Stored data:

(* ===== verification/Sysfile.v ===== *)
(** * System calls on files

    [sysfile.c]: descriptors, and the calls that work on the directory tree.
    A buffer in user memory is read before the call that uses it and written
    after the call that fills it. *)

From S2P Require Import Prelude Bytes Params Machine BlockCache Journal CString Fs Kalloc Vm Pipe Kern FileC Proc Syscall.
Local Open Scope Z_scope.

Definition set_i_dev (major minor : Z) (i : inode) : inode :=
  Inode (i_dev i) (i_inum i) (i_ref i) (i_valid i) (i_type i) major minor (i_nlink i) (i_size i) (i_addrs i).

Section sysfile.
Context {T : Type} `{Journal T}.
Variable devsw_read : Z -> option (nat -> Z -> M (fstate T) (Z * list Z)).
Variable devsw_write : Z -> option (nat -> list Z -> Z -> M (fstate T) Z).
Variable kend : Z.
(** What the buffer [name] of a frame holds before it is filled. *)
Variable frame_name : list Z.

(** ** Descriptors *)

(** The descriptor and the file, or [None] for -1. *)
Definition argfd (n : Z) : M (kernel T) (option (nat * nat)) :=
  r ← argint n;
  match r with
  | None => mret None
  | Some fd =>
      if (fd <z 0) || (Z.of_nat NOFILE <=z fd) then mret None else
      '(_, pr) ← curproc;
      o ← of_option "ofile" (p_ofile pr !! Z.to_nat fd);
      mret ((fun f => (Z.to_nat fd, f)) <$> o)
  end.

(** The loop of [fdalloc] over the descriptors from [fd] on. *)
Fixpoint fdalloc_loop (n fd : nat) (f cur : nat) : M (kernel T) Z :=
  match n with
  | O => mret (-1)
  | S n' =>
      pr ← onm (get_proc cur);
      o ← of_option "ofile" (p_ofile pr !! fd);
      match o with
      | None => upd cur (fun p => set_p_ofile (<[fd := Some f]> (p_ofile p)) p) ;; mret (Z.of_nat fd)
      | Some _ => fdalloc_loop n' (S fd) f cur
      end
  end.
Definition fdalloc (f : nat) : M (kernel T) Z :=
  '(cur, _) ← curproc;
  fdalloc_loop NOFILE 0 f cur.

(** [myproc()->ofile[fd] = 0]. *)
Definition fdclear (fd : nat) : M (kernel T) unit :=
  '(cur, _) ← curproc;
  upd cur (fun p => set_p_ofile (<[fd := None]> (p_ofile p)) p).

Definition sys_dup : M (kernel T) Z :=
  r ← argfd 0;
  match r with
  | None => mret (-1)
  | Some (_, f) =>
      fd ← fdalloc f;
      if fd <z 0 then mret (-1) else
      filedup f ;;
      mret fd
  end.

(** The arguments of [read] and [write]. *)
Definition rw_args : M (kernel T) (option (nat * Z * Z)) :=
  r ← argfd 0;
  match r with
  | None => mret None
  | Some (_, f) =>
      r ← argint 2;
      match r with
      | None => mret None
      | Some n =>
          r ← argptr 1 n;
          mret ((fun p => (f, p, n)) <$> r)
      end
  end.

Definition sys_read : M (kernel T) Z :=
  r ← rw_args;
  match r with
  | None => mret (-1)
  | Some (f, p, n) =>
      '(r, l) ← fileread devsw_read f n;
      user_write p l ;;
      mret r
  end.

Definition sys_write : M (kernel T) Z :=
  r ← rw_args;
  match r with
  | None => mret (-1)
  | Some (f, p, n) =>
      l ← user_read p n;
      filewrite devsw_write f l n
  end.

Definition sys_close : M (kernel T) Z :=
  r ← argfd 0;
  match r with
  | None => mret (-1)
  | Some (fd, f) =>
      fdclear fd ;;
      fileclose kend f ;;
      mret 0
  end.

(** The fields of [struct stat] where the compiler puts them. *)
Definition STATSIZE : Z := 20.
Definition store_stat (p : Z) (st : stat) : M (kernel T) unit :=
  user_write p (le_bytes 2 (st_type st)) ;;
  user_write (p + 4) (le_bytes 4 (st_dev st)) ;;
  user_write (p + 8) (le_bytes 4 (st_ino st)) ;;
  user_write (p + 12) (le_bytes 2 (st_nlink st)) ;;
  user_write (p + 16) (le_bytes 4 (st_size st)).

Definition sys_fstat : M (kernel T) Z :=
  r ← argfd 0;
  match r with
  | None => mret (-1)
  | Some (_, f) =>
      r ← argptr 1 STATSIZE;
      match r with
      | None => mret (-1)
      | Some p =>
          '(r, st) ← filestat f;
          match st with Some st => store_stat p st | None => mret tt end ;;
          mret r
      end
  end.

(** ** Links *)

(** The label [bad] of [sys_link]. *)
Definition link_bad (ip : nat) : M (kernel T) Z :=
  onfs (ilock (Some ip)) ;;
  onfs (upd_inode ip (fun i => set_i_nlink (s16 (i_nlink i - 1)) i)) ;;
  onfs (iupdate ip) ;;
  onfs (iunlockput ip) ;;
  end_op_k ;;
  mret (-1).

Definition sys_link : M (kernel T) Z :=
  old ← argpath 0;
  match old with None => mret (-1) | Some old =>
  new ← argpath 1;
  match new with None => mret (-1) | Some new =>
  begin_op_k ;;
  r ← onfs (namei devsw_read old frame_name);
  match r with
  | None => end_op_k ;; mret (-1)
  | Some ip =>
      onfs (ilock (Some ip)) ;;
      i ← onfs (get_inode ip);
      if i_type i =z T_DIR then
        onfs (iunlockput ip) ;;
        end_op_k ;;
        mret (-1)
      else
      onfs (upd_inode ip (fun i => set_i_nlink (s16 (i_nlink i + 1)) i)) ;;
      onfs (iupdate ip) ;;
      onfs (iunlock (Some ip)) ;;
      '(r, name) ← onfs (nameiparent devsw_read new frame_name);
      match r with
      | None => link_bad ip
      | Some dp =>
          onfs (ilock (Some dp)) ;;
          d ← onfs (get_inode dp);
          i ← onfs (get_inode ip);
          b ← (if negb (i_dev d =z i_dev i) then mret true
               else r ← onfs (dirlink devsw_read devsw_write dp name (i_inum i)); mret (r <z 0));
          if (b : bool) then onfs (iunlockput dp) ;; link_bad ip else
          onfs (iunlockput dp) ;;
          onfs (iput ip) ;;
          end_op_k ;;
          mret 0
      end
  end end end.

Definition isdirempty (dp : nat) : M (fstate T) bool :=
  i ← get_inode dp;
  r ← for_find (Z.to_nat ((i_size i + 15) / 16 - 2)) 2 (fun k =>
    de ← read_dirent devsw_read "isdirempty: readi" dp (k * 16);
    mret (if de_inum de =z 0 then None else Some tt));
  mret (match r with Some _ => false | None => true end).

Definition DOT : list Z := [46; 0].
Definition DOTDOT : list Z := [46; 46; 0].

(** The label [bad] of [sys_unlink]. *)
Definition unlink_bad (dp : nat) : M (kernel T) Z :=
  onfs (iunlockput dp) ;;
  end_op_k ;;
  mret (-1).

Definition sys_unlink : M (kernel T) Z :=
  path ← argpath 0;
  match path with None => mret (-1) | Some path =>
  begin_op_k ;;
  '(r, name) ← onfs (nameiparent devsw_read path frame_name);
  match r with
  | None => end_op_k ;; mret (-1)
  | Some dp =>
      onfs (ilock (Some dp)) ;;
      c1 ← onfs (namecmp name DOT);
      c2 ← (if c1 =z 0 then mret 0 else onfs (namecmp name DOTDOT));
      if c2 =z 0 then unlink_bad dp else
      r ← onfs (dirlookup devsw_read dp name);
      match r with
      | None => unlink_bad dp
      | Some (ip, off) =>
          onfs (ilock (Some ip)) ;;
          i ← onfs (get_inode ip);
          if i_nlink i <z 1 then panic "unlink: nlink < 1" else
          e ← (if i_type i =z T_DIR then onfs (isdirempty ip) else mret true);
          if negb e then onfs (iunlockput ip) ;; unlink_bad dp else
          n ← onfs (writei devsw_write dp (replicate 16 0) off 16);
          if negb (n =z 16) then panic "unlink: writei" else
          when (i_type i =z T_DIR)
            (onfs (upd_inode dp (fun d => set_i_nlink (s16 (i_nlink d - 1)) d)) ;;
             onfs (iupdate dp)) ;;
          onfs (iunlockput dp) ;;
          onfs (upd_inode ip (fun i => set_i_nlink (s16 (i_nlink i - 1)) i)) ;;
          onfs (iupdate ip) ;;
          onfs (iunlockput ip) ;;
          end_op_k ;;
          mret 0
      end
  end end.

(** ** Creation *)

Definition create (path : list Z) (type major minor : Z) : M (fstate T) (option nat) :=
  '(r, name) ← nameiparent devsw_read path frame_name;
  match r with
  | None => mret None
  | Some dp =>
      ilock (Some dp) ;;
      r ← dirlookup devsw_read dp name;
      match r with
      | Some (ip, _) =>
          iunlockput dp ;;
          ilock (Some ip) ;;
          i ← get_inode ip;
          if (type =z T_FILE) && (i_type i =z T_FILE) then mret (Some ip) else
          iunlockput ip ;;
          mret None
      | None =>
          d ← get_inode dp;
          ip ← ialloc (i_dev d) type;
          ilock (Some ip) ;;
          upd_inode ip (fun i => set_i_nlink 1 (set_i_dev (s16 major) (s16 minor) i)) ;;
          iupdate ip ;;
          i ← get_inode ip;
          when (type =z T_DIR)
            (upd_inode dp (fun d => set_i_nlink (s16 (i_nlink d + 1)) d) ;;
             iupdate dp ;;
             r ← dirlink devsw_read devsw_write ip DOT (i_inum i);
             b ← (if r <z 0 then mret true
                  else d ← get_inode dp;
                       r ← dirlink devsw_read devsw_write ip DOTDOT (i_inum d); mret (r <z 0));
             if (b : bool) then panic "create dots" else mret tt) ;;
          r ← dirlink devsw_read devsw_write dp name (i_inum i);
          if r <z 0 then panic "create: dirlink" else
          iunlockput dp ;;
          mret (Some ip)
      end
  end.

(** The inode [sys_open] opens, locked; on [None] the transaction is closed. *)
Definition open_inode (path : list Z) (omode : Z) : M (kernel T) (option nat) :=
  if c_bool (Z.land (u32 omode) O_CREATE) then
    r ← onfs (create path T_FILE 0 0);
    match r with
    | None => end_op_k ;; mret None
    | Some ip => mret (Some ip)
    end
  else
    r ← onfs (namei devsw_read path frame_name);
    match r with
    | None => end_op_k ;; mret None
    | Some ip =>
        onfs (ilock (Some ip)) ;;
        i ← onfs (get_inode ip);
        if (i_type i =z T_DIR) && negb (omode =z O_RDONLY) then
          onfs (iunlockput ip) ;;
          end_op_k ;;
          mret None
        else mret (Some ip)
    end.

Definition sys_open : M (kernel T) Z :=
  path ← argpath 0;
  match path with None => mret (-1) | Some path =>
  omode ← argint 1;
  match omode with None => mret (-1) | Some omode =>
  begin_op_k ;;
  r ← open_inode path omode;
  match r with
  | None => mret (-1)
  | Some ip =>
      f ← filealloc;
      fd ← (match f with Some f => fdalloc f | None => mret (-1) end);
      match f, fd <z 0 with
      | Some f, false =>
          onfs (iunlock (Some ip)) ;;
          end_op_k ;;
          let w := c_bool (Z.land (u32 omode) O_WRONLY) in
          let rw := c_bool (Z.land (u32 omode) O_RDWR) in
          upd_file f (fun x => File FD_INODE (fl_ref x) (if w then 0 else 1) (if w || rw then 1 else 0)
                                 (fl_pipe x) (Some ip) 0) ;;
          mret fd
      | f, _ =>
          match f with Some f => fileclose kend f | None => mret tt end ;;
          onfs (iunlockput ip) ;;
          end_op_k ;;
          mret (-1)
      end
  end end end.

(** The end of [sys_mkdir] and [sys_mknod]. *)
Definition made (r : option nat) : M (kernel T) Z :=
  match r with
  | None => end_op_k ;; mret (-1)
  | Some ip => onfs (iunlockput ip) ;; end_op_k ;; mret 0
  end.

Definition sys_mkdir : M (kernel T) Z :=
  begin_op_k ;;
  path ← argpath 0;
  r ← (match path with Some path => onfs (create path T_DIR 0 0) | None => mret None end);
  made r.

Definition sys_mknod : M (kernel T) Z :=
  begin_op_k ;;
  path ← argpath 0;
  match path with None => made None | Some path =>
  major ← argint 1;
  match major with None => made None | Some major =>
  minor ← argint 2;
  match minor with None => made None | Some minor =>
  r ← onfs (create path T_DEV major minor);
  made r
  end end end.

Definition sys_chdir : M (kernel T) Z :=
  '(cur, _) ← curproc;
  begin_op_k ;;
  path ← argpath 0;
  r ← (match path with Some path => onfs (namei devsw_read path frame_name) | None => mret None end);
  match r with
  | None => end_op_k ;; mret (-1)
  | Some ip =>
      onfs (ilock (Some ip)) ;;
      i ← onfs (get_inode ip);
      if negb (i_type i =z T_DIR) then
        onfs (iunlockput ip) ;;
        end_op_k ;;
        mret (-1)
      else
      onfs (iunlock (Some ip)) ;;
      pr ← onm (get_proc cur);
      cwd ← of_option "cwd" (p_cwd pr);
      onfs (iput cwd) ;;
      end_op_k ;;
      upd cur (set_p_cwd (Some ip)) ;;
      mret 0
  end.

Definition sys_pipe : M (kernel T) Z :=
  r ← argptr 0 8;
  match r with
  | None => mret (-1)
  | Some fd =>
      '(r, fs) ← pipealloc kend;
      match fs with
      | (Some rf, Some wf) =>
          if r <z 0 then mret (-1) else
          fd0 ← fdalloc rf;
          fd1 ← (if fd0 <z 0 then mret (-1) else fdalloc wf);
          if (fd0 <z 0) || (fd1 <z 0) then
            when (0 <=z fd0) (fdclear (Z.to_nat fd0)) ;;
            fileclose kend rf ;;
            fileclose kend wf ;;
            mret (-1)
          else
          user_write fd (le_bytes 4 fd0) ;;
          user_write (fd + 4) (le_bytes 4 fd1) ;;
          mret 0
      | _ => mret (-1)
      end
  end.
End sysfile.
* * *
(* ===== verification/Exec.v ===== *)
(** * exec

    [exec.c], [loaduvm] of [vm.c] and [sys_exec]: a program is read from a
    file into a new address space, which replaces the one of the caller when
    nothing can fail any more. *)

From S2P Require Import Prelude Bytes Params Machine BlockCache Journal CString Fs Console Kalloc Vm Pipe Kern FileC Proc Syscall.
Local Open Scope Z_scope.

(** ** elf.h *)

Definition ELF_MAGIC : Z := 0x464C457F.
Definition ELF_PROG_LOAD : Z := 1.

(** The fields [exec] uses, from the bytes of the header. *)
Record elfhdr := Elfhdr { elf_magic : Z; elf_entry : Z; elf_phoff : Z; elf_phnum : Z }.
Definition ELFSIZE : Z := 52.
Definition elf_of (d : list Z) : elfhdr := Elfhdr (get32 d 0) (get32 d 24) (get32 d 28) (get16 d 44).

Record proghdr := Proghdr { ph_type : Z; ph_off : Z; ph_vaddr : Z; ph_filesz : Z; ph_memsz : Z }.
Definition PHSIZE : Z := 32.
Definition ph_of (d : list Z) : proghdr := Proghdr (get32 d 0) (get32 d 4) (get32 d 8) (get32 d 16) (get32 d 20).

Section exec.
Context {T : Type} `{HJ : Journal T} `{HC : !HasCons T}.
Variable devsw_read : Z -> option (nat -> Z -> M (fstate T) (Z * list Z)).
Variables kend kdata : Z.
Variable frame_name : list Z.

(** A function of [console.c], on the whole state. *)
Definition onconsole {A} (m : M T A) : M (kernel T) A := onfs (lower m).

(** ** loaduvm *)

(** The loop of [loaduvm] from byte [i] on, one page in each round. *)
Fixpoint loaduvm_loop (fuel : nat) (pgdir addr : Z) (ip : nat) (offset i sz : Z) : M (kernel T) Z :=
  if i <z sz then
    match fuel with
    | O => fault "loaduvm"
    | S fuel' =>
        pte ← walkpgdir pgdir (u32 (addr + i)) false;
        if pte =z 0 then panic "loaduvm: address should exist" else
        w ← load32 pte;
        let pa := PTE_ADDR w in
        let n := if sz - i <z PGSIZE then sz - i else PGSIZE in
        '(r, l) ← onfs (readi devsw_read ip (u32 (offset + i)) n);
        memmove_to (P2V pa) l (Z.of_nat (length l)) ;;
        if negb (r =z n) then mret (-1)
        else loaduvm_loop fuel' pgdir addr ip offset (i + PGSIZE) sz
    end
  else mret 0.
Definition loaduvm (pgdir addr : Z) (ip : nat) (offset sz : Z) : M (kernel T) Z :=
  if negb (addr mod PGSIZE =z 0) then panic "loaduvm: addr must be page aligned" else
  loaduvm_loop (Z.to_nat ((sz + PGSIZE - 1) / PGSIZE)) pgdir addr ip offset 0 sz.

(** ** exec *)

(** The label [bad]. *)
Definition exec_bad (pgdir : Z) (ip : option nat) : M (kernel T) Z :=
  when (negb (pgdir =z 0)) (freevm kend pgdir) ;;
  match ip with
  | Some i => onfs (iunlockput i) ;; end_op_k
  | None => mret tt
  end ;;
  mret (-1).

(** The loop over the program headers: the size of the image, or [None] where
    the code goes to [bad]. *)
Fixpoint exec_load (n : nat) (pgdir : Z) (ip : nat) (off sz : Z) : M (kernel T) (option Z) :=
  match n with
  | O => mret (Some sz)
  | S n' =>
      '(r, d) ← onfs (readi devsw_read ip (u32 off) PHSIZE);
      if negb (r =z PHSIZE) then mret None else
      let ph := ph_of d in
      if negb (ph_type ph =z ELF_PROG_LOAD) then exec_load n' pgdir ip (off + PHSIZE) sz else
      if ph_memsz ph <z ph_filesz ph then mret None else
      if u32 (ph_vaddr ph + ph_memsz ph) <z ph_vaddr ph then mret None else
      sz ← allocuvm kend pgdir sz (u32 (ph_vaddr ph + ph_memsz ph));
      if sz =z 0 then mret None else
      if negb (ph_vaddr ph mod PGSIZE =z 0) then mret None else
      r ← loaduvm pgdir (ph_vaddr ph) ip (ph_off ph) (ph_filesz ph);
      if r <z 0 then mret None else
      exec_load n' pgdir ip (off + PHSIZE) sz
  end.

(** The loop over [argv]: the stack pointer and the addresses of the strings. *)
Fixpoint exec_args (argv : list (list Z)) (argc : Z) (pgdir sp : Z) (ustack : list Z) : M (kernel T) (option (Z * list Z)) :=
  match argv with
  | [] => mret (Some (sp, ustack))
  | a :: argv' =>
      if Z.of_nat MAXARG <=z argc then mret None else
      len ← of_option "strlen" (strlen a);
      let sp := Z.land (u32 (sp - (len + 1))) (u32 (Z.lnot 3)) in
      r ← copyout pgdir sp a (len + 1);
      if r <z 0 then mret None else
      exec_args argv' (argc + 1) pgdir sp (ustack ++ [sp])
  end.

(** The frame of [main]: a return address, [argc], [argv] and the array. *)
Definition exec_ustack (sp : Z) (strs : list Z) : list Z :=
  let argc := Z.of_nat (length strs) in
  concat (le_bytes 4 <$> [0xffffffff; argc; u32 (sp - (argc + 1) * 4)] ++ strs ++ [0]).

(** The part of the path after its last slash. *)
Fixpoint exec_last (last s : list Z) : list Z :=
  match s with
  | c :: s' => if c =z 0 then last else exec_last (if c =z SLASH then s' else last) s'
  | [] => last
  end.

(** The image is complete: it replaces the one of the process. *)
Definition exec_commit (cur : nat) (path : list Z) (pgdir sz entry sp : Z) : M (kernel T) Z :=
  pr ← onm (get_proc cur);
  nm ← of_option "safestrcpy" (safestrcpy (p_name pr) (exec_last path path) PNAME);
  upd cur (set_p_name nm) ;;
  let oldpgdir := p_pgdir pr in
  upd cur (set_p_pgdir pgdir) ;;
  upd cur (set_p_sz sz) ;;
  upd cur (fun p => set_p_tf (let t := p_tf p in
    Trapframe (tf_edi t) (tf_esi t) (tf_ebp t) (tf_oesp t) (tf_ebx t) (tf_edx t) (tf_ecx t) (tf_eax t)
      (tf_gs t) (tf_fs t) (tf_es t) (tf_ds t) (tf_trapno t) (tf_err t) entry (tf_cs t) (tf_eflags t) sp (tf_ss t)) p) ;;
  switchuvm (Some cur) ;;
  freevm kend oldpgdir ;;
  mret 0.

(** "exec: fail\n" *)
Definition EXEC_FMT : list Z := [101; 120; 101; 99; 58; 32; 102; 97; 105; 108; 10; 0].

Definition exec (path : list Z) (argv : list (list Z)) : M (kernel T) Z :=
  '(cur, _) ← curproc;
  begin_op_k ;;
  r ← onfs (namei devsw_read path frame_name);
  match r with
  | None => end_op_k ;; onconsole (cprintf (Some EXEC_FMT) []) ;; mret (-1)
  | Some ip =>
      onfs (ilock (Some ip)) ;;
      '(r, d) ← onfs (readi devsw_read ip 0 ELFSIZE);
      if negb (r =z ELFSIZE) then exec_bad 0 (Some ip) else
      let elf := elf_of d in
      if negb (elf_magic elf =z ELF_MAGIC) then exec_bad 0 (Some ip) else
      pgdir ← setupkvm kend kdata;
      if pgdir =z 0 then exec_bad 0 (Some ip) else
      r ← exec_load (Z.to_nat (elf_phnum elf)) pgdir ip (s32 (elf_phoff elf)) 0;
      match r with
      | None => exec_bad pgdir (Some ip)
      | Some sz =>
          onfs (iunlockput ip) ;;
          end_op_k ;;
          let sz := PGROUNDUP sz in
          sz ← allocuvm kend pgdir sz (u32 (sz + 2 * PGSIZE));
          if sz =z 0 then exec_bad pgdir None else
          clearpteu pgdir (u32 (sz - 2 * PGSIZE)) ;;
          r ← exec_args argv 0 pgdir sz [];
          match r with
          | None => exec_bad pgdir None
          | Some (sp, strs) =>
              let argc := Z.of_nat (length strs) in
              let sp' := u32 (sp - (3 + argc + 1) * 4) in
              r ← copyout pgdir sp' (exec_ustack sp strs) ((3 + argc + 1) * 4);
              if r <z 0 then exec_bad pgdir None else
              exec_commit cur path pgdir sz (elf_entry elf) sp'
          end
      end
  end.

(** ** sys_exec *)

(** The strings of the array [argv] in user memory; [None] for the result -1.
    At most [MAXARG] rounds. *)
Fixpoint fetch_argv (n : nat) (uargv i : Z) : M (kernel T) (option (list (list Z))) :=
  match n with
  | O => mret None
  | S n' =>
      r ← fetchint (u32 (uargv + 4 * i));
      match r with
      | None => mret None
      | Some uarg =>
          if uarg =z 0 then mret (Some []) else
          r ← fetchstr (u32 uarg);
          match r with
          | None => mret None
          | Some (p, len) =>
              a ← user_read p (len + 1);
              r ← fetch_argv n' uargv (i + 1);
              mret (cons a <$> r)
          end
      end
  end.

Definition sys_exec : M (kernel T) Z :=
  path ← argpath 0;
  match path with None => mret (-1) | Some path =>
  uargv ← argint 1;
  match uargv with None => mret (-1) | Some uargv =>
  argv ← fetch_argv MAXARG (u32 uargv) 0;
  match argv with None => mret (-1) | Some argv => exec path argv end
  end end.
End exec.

_The problem:_
Using the entries above, find all lines with "calls". Copy them.

_Exercise response:_
(** * System calls on files
    [sysfile.c]: descriptors, and the calls that work on the directory tree.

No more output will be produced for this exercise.